Model 2: Tree-Based Model for Rankings & Chocolate Consumption

Group = TRUE (what does this mean!)
Response: overall_grouped_ranking (ranking object for just the "overall" trait)
Predictor: chocolateconsumption
Purpose: This model finds subgroups of chocolate consumption where rankings behave differently.

tree = PlackettLuce::pltree(overall_grouped_ranking ~ chocolateconsumption,
                            data = dat_subset_new,
                            minsize = 5,
                            alpha = 0.1, 
                            gamma = TRUE)

We look at: plot, top_items, node_rules, regret
This shows the decision tree structure, top items in each split, and the rules defining the tree splits.
regret?

Model 3 and 4

PLADMM is an alternative to Plackett-Luce that is often more robust.
Rankings for all traits, except "overall" and fit Model 1. Turn into a df with "item" (variety), and then each trait and their coefficient with that item.

Model 3: PLADMM Model Using Overall Rankings

Response is rankings object for overall (group FALSE - rankings_list[["overall"]])
Predictors are our varieties
Data is the coefficient data we created above

mod3 <- pladmm(RO, ~ item, data = trait_coeffs)

We look at the summary
We compare to our overall model from Model 1 to check differences in parameter estimates between PLADMM and PL.

cbind(pladmm = itempar(mod3), pl = itempar(mod[["overall"]]))

Model 4: PLADMM Model Using Trait Features

Looks at the relationship between rankings and trait coefficients.
Response is rankings object for overall (group FALSE - rankings_list[["overall"]])
Predictors: Traits (e.g., saltiness, sweetness, etc.)

# create a formula using all trait coefficients as predictors.
form = paste("~", paste0(names(trait_coeffs)[-c(1)], collapse = " + "))
form = as.formula(form)

# fit the PLADMM model:
mod4 <- pladmm(RO, formula = form, data = trait_coeffs)

lilyclements · 2025-03-03T15:03:24Z

lilyclements
Mar 3, 2025
Maintainer Author

group when ranking relates to how the rankings are structured.
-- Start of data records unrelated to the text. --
(** * GTG: evolutionary guitar-tablature composer (src/GTG.py)

    A shallow embedding of the search engine of [GTG.py]: the fretboard
    model, the fitness function, the population operators and the
    generation loop, followed by the properties of the specification that
    are settled on it.

    - Python integers are [Z]; a gene [(s, f)] is a pair [Z * Z]; a
      chromosome is a [list] of genes.
    - A Python exception is the [Raise] outcome of [result].
    - The module-level pseudo-random generator is an explicit stream of
      raw draws threaded through every operator that calls [random].
    - The two floating-point expressions of the program
      ([random.random() < MUTATION_RATE] and [int(POPULATION_SIZE * 0.3)])
      are computed on IEEE-754 binary64 values ([SpecFloat]).
    - Of the visualization, the text of the tablature is modelled; the
      calls into music21 are not, and are taken to return. *)

From Stdlib Require Import ZArith List Bool Lia.
From Stdlib Require Import Floats.SpecFloat.
From Stdlib Require Import Sorting.Permutation Sorting.Sorted.
From Stdlib Require Strings.String Strings.Ascii DecimalString.
Import ListNotations.
Import String.StringSyntax Ascii.AsciiSyntax.
Delimit Scope string_scope with string.
Delimit Scope char_scope with char.
Local Open Scope Z_scope.

(* ================================================================= *)
(** ** Python runtime: exceptions, sequences, floats, [random] *)

Module Py.

Inductive exn : Set :=
| IndexError
| ValueError
| OverflowError.

Inductive result (A : Type) : Type :=
| Ok (a : A)
| Raise (e : exn).
Arguments Ok {A} a.
Arguments Raise {A} e.

Definition bindR {A B} (r : result A) (k : A -> result B) : result B :=
  match r with
  | Ok a => k a
  | Raise e => Raise e
  end.

(** The generator state: the raw outcomes of the calls to come. *)
Definition rng : Type := nat -> Z.

Definition advance (g : rng) : rng := fun n => g (S n).

(** A computation that may draw from the generator and may raise. *)
Definition M (A : Type) : Type := rng -> result (A * rng).

Definition ret {A} (a : A) : M A := fun g => Ok (a, g).

Definition bind {A B} (m : M A) (k : A -> M B) : M B :=
  fun g =>
    match m g with
    | Ok (a, g') => k a g'
    | Raise e => Raise e
    end.

Definition lift {A} (r : result A) : M A :=
  fun g =>
    match r with
    | Ok a => Ok (a, g)
    | Raise e => Raise e
    end.

(** [len(l)] *)
Definition len {A} (l : list A) : Z := Z.of_nat (length l).

(** [l[i]]: a negative index counts from the end; out of range raises. *)
Definition getitem {A} (l : list A) (i : Z) : result A :=
  let j := if i <? 0 then i + len l else i in
  if j <? 0 then Raise IndexError
  else match nth_error l (Z.to_nat j) with
       | Some a => Ok a
       | None => Raise IndexError
       end.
If we want to link the ranking to the covariates, then we set group = TRUE. I think because now rankings are grouped per person, assuming each person’s ranking should be treated as a block.
If group = TRUE, then we need to read it into the data frame as a new covariate.

Now to compare our three models: PlackettLuce, pltree, and PladMM. From what I can see:

Model	Type	Grouped	Key Feature	Best For	Limitations
PlackettLuce	Probabilistic Ranking Model	Both	Estimates worth parameters (how desireable/preferred an item is)	General ranking analysis	Can be slow for large datasets
PLTree	Decision Tree	Grouped only	Identifies subgroups in rankings	When ranking depends on other variables	Needs sufficient data per group
PLADMM	Penalized Model	Ungrouped only	More efficient and robust	Large datasets, regularized models	Requires tuning, harder to interpret

In addition:
Grouped and No Covariates: PlackettLuce or pltree
Ungrouped and No Covariates: PlackettLuce
Ungrouped and Covariates: pladMM

0 replies

lilyclements · 2025-03-04T20:21:26Z

lilyclements
Mar 4, 2025
Maintainer Author

I am working on a summary on tricot models here

0 replies

rdstern · 2025-03-09T22:09:24Z

rdstern
Mar 9, 2025
Maintainer

@lilyclements I comment on the script and data in the current day 3 script.
It needs the ggchicklet package loaded, which is no longer in CRAN. I followed instructions in an e-mail, but was not able to install the package from the dialog. The following worked in the script window:

devtools::install_github(upgrade="never", "hrbrmstr/ggchicklet")

Now to the data. I suggest we include these data in our teaching, starting from day 1! So I wonder how we can do that most easily. The ideal would be if they added "it" into one of their packages as another dataset. Ideally it would produce all 4 (or 5 data frames described below.

The first dataset, called trial has 4 variables and 15,039 rows:

It is a nice example of very clean data, and I made all 4 variables into factors. But it could load as in the script, so that would be the first step.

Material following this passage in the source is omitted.